The year of and the engine in your Ranger would help
The temp gauge in the dash is hooked to a SENDER on the engine, not a sensor
Not uncommon for sender to come unplugged or to fail
With year and engine model we can tell you where that sender is located
If you find it then unplug
If there is just 1 wire then use a jumper wire to Ground that wire to battery negative and turn on the key, if gauge goes to HOT then wire to dash is OK, replace sender
If its a 2 wire sender, then Ground the Red/white wire to battery negative
If temp gauge still doesn't move off cold then wire or gauge is the issue
Coolant WILL come out when you remove a sender, so you do need to drain some out first
NEVER USE sealant or "tape" on a sender, they need a GOOD ground to the engine or won't work well
The temp gauge in the dash is hooked to a SENDER on the engine, not a sensor
Not uncommon for sender to come unplugged or to fail
With year and engine model we can tell you where that sender is located
If you find it then unplug
If there is just 1 wire then use a jumper wire to Ground that wire to battery negative and turn on the key, if gauge goes to HOT then wire to dash is OK, replace sender
If its a 2 wire sender, then Ground the Red/white wire to battery negative
If temp gauge still doesn't move off cold then wire or gauge is the issue
Coolant WILL come out when you remove a sender, so you do need to drain some out first
NEVER USE sealant or "tape" on a sender, they need a GOOD ground to the engine or won't work well
It's a 2003 with a 4.0L engine
When I replaced the thermostat last year I replaced all the sensors in it when I had it off, I never touched the other one which I think is underneath, so I was thinking it was either that one or my gauge just went bad.
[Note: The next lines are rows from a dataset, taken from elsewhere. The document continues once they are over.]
(* ===== verification/FileSystem.v ===== *)
(** * Paths and file systems

    What the source uses of node:path on POSIX, on texts and on lists of names,
    and of node:fs over a tree of files, directories and symbolic links. *)
From S2P Require Import Prelude.
From S2P Require Import JsString.

Abbreviation path := (list string).

(** A name of a normal path: not empty, no slash, neither [.] nor [..]. *)
Definition plain_name (s : string) : bool :=
  negb (bool_decide (s = "")) && negb (bool_decide (s = ".")) && negb (bool_decide (s = "..")) &&
  negb (string_existsb (Ascii.eqb "/"%char) s).
Definition plain_path (p : path) : Prop := Forall (λ s, plain_name s = true) p.

(** [path.isAbsolute(text)]. *)
Definition isAbsolute (text : string) : bool := starts_with "/" text.

(** The names of a text, and how the normalisation takes one of them: the empty
    name and [.] are dropped, [..] takes the last name away if there is one. *)
Definition names (text : string) : list string := split_char "/"%char text.
Definition push_name (acc : path) (s : string) : path :=
  if bool_decide (s = "") || bool_decide (s = ".") then acc
  else if bool_decide (s = "..") then removelast acc
  else acc ++ [s].
Definition push_names (acc : path) (ss : list string) : path := foldl push_name acc ss.

(** [path.resolve(...texts)] with the working directory [cwd]: what comes before
    the last absolute text is dropped. *)
Definition resolve_text (acc : path) (text : string) : path :=
  push_names (if isAbsolute text then [] else acc) (names text).
Definition path_resolve (cwd : path) (texts : list string) : path := foldl resolve_text cwd texts.

(** The text of a path, [path.dirname] and [path.relative]: the latter keeps
    the names of its result, [[]] for the empty text. *)
Definition path_text (p : path) : string := "/" +:+ join "/" p.
Definition dirname (p : path) : path := removelast p.
Definition path_relative (from to_ : path) : list string :=
  let '(ups, tail, _) := max_prefix from to_ in replicate (length ups) ".." ++ tail.

(** ** Laws *)

Lemma plain_name_spec s : plain_name s = true ↔
  s ≠ "" ∧ s ≠ "." ∧ s ≠ ".." ∧ string_existsb (Ascii.eqb "/"%char) s = false.
Proof.
  unfold plain_name. rewrite !andb_true_iff, !negb_true_iff, !bool_decide_eq_false. naive_solver.
Qed.

Lemma plain_snoc p s : plain_path (p ++ [s]) ↔ plain_path p ∧ plain_name s = true.
Proof. unfold plain_path. by rewrite Forall_app, Forall_singleton. Qed.

Lemma plain_removelast p : plain_path p → plain_path (removelast p).
Proof.
  destruct p as [|s p _] using rev_ind; [done|]. rewrite removelast_last. by intros [? _]%plain_snoc.
Qed.

Lemma push_plain acc s : plain_name s = true → push_name acc s = acc ++ [s].
Proof. intros (? & ? & ? & _)%plain_name_spec. unfold push_name. repeat case_bool_decide; done. Qed.

Lemma push_plain_names acc tail : plain_path tail → push_names acc tail = acc ++ tail.
Proof.
  intros H. revert acc. induction H as [|s tail Hs _ IH]; intros acc; cbn; [by rewrite app_nil_r|].
  unfold push_names in IH. by rewrite push_plain, IH, <-app_assoc.
Qed.

(** The names of a text hold no slash, so normalising gives plain paths. *)
Lemma names_no_slash text : Forall (λ s, string_existsb (Ascii.eqb "/"%char) s = false) (names text).
Proof.
  unfold names. induction text as [|c text IH]; [by constructor|]. cbn [split_char].
  destruct (split_char _ text) as [|w ws] eqn:E; [by apply split_char_nonnil in E|]. apply Forall_cons in IH as [Hw Hws].
  destruct (Ascii.eqb_spec c "/"%char) as [->|Hc]; [apply Forall_cons_2; [done|by apply Forall_cons_2]|].
  apply Forall_cons_2; [|done]. cbn [string_existsb]. rewrite Hw.
  rewrite orb_false_r. apply Ascii.eqb_neq. congruence.
Qed.

Lemma push_name_plain acc s :
  plain_path acc → string_existsb (Ascii.eqb "/"%char) s = false → plain_path (push_name acc s).
Proof.
  intros Hacc Hs. unfold push_name. repeat case_bool_decide; cbn; try done; [by apply plain_removelast|].
  apply plain_snoc. by rewrite plain_name_spec.
Qed.

Lemma push_names_plain acc ss : plain_path acc →
  Forall (λ s, string_existsb (Ascii.eqb "/"%char) s = false) ss → plain_path (push_names acc ss).
Proof.
  intros Hacc H. revert acc Hacc. induction H as [|s ss Hs _ IH]; intros acc Hacc; [done|].
  cbn. by apply IH, push_name_plain.
Qed.

Lemma resolve_text_plain acc text : plain_path acc → plain_path (resolve_text acc text).
Proof. intros H. apply push_names_plain; [by case_match; [constructor|]|apply names_no_slash]. Qed.
Lemma isWithin_below root target : isWithin root target = true → root `prefix_of` target.
Proof.
  destruct (decide (root `prefix_of` target)) as [|Hn]; [done|]. unfold isWithin.
  destruct (path_relative_head _ _ Hn) as [rest ->]. intros H. exfalso. revert H.
  assert (∃ more, split_runs is_path_separator (join "/" (".." :: rest)) = ".." :: more) as [more Hm].
  { destruct rest as [|s rest]; [by eexists|].
    change (join "/" (".." :: s :: rest)) with (".." +:+ String "/" (join "/" (s :: rest))).
    by apply split_runs_head. }
  rewrite Hm, (bool_decide_eq_true_2 (".." ∈ _)) by left.
  rewrite bool_decide_eq_false_2; [by case_match|]. by destruct rest.
Qed.

Lemma isWithin_app root tail : simple_path tail → isWithin root (root ++ tail) = true.
Proof.
  intros Ht. unfold isWithin. rewrite path_relative_below. case_bool_decide as E; [done|].
  assert (tail ≠ []) as Hne by (by intros ->).
  assert (isAbsolute (join "/" tail) = false) as ->.
  { destruct tail as [|s tail]; [done|]. apply Forall_cons in Ht as [[(He & _ & _ & Hs)%plain_name_spec _] _].
    destruct s as [|c s]; [done|]. cbn [string_existsb] in Hs. apply orb_false_iff in Hs as [Hc _].
    assert (∃ r, join "/" (String c s :: tail) = String c r) as [r ->] by (destruct tail; by eexists).
    unfold isAbsolute, starts_with. cbn [String.prefix]. destruct (ascii_dec "/" c) as [<-|]; [by rewrite Ascii.eqb_refl in Hc|done]. }
  rewrite split_runs_join by done. rewrite bool_decide_eq_false_2; [done|].
  intros Hin. unfold simple_path in Ht. rewrite Forall_forall in Ht. destruct (Ht _ Hin) as [(_ & _ & Hd & _)%plain_name_spec _]. done.
Qed.

(** ** The loop over the ancestors *)

Section loop.
Context `{H : Host} (fs : FileSystem) (Hwf : fs_wf fs).

Lemma root_real : real_path fs [].
Proof. by apply real_directory. Qed.

Lemma realpath_real p r : realpathSync fs p = Ok r → real_path fs r.
Proof. unfold realpathSync. intros E. eapply namei_real; [done|apply root_real|exact E]. Qed.

(** What a single name below a resolved directory is to the three modes. *)
Lemma namei_single mode links r x : ordinary x →
  namei fs mode links r [x] =
    if negb (bool_decide (entry fs r = Some Directory)) then Err ENOTDIR
    else match fs !! (r ++ [x]) with
         | None => if bool_decide (mode = Create) then Ok (r ++ [x]) else Err ENOENT
         | Some (SymbolicLink text) =>
             if bool_decide (mode = NoFollow) then Ok (r ++ [x])
             else match links with
                  | O => Err ELOOP
                  | S links' => namei fs mode links' (link_start r text) (names text)
                  end
         | Some _ => Ok (r ++ [x])
         end.
Proof.
  intros [Hs Hu]. rewrite namei_cons. change (bool_decide (x = "") || bool_decide (x = ".")) with (skipped x).
  rewrite Hs, (bool_decide_eq_false_2 (x = "..")) by done. case_match; [done|].
  destruct (fs !! (r ++ [x])) as [[| |text]|]; rewrite ?namei_nil, ?andb_true_r; [done..| |done].
  case_match; [done|]. destruct links; [done|]. by rewrite app_nil_r.
Qed.

(** The name below the closest existing ancestor: nothing is there. *)
Definition examined (probe : path) (tail : list string) : Prop :=
  match tail with
  | [] => True
  | x :: _ => existsSync fs (probe ++ [x]) = false ∧
              ∀ text, lstatSync fs (probe ++ [x]) ≠ Ok (Some (SymbolicLink text))
  end.

Lemma missing_child probe x r : realpathSync fs probe = Ok r → plain_name x = true →
  examined probe [x] → fs !! (r ++ [x]) = None.
Proof.
  intros Hr Hx%ordinary_plain [He Hl]. destruct (fs !! (r ++ [x])) as [n|] eqn:E; [|done]. exfalso.
  destruct (entry_parent _ Hwf _ _ _ E) as [Hd _]. destruct (namei_app _ _ _ _ _ Hr) as [links' Ha].
  unfold existsSync, realpathSync in He. unfold lstatSync in Hl. rewrite Ha in He, Hl by done.
  rewrite namei_single, bool_decide_eq_true_2, E in He, Hl by done. cbn -[entry] in He, Hl.
  destruct n as [| |text]; [done..|]. apply (Hl text). rewrite bool_decide_eq_true_2 by done. by rewrite entry_snoc, E.
Qed.

Lemma below_missing r x t : fs !! (r ++ [x]) = None → fs !! (r ++ x :: t) = None.
Proof.
  intros E. destruct (fs !! (r ++ x :: t)) as [n|] eqn:Et; [|done].
  change (r ++ x :: t) with (r ++ [x] ++ t) in Et. rewrite app_assoc in Et. destruct t as [|y t].
  { rewrite app_nil_r in Et. congruence. }
  assert (entry fs (r ++ [x]) = Some Directory) as Hd.
  { apply above_entry with (p := (r ++ [x]) ++ y :: t); [done| |by eexists|].
    - exists n. destruct ((r ++ [x]) ++ y :: t) eqn:Ep; [by destruct r|done].
    - intros Hc%(f_equal length). rewrite !length_app in Hc. cbn in Hc. lia. }
  rewrite entry_snoc in Hd. congruence.
Qed.

Lemma tail_no_links r tail : real_path fs r →
  match tail with [] => True | x :: _ => fs !! (r ++ [x]) = None end → no_links fs (r ++ tail).
Proof.
  intros Hr Ht k Hk. destruct tail as [|x tail].
  { rewrite app_nil_r in Hk. by apply (real_no_links _ Hwf _ Hr). }
  destruct (prefix_weak_total k (r ++ [x]) _ Hk) as [Hk'|[t ->]]; [by exists tail; rewrite <-app_assoc| |].
  - destruct (decide (k = r ++ [x])) as [->|Hne]; [by rewrite Ht|]. apply (real_no_links _ Hwf _ Hr).
    destruct Hk' as [t Ht']. destruct t as [|y t _] using rev_ind; [by rewrite app_nil_r in Ht'|].
    rewrite app_assoc in Ht'. apply app_inj_tail in Ht' as [-> _]. by eexists.
  - rewrite <-app_assoc. cbn [app]. by rewrite below_missing.
Qed.

(** ** Where the resolution leads *)

Definition resolves_to (T p : path) : Prop :=
  no_links fs p ∧ plain_path p ∧ (simple_links fs → ∀ q, lands fs [] T q → lands fs [] p q).

Lemma existing_ancestor_sound g lexicalRoots probe tail p :
  plain_path (probe ++ tail) → examined probe tail →
  existing_ancestor fs g lexicalRoots (probe ++ tail) probe = Ok p → resolves_to (probe ++ tail) p.
Proof.
  intros Hp Hex Hea. unfold existing_ancestor in Hea. apply outcome_bind_ok in Hea as (r & Hr & Hea).
  destruct (realpathSync fs probe) as [r'|] eqn:Hreal; [|done]. injection Hr as ->.
  assert (real_path fs r) as Hrr by by eapply realpath_real. pose proof (real_plain _ Hwf _ Hrr) as Hrp.
  apply Forall_app in Hp as [Hpp Hpt].
  assert (match tail with [] => True | x :: _ => fs !! (r ++ [x]) = None end) as Hmiss.
  { destruct tail as [|x tail]; [done|]. eapply missing_child; [done|by apply Forall_cons in Hpt as [? _]|exact Hex]. }
  pose proof (tail_no_links _ _ Hrr Hmiss) as Hnl.
  assert (resolves_to (probe ++ tail) (r ++ tail)) as Hres.
  { split; [done|]. split; [by apply Forall_app|]. intros _ q Hq. apply lands_plain; [done|eapply no_links_prefix; [exact Hnl|by eexists]|].
    by eapply lands_through. }
  assert (∀ p', (if bool_decide (probe = probe ++ tail) then Ok r
    else _ ← guard_within fs (push_names r (path_relative probe (probe ++ tail))) g;
         Ok (push_names r (path_relative probe (probe ++ tail)))) = Ok p' → resolves_to (probe ++ tail) p') as Hfin.
  { intros p'. rewrite path_relative_below, push_plain_names by done. case_bool_decide as Heq.
    - intros [= <-]. assert (tail = []) as -> by (apply (app_inv_head probe); by rewrite app_nil_r). by rewrite !app_nil_r in *.
    - rewrite outcome_bind_ok. by intros (_ & _ & [= <-]). }
  destruct g as [g|]; [|by apply Hfin]. destruct (negb _ && _) in Hea.
  - destruct (sameFilesystemPath r probe) eqn:Hsame; [|done]. cbn in Hea. injection Hea as <-.
    apply bool_decide_eq_true in Hsame as ->. done.
  - apply outcome_bind_ok in Hea as (_ & _ & Hea). by apply Hfin.
Qed.

Lemma probe_loop_eq targetPath g lex hops T rprobe :
  probe_loop fs targetPath g lex hops T rprobe =
    let probe := reverse rprobe in
    link ← fs_call (lstatSync fs probe);
    match link with
    | Some (SymbolicLink text) =>
        if negb (existsSync fs probe) then
          match hops with
          | O => Err (PathThrows ("Path traverses too many symbolic links: " +:+ targetPath))
          | S hops' =>
              target ← follow_dangling fs T probe text;
              probe_loop fs targetPath g lex hops' target (reverse target)
          end
        else existing_ancestor fs g lex T probe
    | _ =>
        if existsSync fs probe then existing_ancestor fs g lex T probe
        else match rprobe with
             | [] => _ ← guard_within fs T g; Ok T
             | _ :: rparent => probe_loop fs targetPath g lex hops T rparent
             end
    end.
Proof. by destruct hops, rprobe. Qed.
If I feel hear coming out it's safe to drive right? I mean I drove for hours and never had an overheat issue even though I couldn't tell by the gauge
When I replaced the thermostat last year I replaced all the sensors in it when I had it off, I never touched the other one which I think is underneath, so I was thinking it was either that one or my gauge just went bad.
If I feel hear coming out it's safe to drive right? I mean I drove for hours and never had an overheat issue even though I couldn't tell by the gauge
2003 4.0l has both the ECT sensor and the temp gauge sender on the top of thermostat housing
The two are seen here: https://howtoreplacefordthermostatho...t-revealed.jpg
Both will have 2 wires
red/white wire is for gauge, it will also have a Black/white Ground wire, test black wire with ohm meter to make sure its a good ground
Test red wire as described above
New just means NEVER EVER TESTED, it no longer means "it works"
Gauge going bad is possible just very very............very unlikely, bad sender or bad connections are 99.9% more likely
Yes, just run the heater to test engine temp now and then, and check coolant level before starting when its cold
Running without a temp gauge is a problem because overheating an engine can do quite a bit of damage fairly quickly if you don't catch it in time
And just FYI, if heater starts to blow COLD that means engine is overheating pull over ASAP!
You can get Bluetooth OBD2 readers for under $25 that work with your smart phone, you can, of course, read codes on ANY 1996 to current vehicle so a good tool to have
But what you can also do is to set it to display Live Data while driving, like engine temp from ETC sensor
The two are seen here: https://howtoreplacefordthermostatho...t-revealed.jpg
Both will have 2 wires
red/white wire is for gauge, it will also have a Black/white Ground wire, test black wire with ohm meter to make sure its a good ground
Test red wire as described above
New just means NEVER EVER TESTED, it no longer means "it works"
Gauge going bad is possible just very very............very unlikely, bad sender or bad connections are 99.9% more likely
Yes, just run the heater to test engine temp now and then, and check coolant level before starting when its cold
Running without a temp gauge is a problem because overheating an engine can do quite a bit of damage fairly quickly if you don't catch it in time
And just FYI, if heater starts to blow COLD that means engine is overheating pull over ASAP!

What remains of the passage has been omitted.